> WORK TO BE COMPLETED
Below are records; copy every line in them that holds the word "assert".

[Dataset entries]
——
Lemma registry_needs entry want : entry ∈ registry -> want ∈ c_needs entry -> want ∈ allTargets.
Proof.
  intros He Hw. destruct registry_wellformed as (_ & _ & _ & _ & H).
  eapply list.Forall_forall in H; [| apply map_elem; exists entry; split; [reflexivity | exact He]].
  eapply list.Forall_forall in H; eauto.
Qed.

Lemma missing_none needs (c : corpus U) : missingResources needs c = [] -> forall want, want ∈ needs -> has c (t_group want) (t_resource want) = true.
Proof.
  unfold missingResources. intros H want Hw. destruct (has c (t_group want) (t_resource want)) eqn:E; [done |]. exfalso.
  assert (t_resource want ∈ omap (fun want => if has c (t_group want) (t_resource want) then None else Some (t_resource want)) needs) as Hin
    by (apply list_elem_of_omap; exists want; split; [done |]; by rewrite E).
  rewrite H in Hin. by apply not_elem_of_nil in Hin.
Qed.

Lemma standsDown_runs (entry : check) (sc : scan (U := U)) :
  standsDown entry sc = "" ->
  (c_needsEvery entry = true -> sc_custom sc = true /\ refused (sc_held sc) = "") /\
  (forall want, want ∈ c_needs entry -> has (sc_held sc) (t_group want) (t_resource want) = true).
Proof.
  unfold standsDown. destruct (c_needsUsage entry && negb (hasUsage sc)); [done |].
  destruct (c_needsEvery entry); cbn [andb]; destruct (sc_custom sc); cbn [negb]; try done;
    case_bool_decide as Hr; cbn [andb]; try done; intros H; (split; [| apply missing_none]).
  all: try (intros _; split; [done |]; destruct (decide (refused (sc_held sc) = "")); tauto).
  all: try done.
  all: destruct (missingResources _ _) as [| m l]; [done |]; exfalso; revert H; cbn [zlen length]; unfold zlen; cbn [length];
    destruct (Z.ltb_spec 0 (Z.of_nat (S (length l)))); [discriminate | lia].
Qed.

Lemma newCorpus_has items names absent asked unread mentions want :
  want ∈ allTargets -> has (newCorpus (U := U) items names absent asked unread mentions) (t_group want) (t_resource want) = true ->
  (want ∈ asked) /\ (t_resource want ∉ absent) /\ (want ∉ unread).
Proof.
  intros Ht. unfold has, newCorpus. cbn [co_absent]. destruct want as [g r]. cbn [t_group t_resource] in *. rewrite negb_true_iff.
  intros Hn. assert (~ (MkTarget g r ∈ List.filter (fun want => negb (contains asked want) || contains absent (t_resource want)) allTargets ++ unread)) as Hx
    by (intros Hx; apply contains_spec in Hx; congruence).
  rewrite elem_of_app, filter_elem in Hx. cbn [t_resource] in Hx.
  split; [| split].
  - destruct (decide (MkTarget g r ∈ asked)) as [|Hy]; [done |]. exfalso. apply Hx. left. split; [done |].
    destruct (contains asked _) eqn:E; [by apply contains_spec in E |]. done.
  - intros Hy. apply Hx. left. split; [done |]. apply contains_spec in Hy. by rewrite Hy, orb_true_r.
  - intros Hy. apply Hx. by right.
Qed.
——
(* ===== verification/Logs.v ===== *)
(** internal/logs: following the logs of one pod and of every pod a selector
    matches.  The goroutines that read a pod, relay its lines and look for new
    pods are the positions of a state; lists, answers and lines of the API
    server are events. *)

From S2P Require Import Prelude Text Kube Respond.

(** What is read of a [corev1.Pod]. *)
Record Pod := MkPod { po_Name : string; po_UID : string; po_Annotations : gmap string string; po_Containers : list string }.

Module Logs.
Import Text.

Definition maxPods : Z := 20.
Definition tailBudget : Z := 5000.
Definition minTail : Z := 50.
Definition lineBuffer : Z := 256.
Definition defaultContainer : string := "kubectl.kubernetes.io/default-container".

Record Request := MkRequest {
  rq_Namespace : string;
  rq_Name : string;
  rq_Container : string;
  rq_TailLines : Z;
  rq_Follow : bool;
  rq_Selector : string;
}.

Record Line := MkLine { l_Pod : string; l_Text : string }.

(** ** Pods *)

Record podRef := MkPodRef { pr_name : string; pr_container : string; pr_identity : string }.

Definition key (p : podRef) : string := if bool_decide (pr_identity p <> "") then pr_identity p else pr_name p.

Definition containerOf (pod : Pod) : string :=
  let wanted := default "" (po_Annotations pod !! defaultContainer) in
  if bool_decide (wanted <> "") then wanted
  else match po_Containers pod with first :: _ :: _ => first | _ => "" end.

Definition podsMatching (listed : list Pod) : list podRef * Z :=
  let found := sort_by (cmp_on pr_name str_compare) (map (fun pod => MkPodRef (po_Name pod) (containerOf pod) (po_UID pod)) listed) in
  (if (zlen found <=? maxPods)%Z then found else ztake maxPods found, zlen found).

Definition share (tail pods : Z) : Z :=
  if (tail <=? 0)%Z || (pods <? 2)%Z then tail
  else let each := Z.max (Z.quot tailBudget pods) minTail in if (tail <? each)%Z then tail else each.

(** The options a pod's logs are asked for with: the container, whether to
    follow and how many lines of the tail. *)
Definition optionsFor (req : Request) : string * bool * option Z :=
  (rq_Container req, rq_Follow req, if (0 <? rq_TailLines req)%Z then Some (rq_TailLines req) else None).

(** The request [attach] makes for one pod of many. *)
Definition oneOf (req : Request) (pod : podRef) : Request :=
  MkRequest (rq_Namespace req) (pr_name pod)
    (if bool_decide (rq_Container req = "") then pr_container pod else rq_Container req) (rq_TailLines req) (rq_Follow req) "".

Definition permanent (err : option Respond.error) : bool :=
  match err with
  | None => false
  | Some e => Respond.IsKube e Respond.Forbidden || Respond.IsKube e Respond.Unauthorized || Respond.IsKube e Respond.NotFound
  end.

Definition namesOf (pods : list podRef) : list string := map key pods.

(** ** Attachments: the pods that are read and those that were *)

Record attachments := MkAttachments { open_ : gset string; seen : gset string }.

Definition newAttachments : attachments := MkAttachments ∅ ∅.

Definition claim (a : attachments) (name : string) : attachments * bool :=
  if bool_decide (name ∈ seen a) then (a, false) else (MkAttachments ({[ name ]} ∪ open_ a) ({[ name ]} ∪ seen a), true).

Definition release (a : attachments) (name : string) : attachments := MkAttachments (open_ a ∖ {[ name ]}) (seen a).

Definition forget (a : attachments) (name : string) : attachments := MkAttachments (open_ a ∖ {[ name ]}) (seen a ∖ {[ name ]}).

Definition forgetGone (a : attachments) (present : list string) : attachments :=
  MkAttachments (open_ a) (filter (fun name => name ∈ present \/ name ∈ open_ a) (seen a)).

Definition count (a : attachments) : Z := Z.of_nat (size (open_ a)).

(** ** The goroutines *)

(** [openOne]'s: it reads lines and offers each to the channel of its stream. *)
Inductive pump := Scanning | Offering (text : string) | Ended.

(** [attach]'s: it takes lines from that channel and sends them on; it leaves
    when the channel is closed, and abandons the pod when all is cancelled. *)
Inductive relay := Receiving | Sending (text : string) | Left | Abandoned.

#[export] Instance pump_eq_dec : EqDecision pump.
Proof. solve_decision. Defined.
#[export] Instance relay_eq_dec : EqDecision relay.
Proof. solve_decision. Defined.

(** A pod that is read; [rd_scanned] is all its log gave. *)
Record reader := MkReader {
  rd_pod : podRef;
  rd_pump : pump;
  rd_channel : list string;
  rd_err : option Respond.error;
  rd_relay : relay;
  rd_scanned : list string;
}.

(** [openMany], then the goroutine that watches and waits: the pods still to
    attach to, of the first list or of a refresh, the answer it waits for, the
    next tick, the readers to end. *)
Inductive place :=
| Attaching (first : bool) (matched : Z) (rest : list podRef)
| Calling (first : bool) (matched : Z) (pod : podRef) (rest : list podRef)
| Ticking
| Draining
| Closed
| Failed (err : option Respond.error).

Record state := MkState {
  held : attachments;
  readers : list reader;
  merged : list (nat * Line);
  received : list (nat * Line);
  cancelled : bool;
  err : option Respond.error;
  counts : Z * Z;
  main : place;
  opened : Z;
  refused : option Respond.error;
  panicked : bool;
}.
——
> EXERCISE SOLUTION
  assert (t_resource want ∈ omap (fun want => if has c (t_group want) (t_resource want) then None else Some (t_resource want)) needs) as Hin
  intros Hn. assert (~ (MkTarget g r ∈ List.filter (fun want => negb (contains asked want) || contains absent (t_resource want)) allTargets ++ unread)) as Hx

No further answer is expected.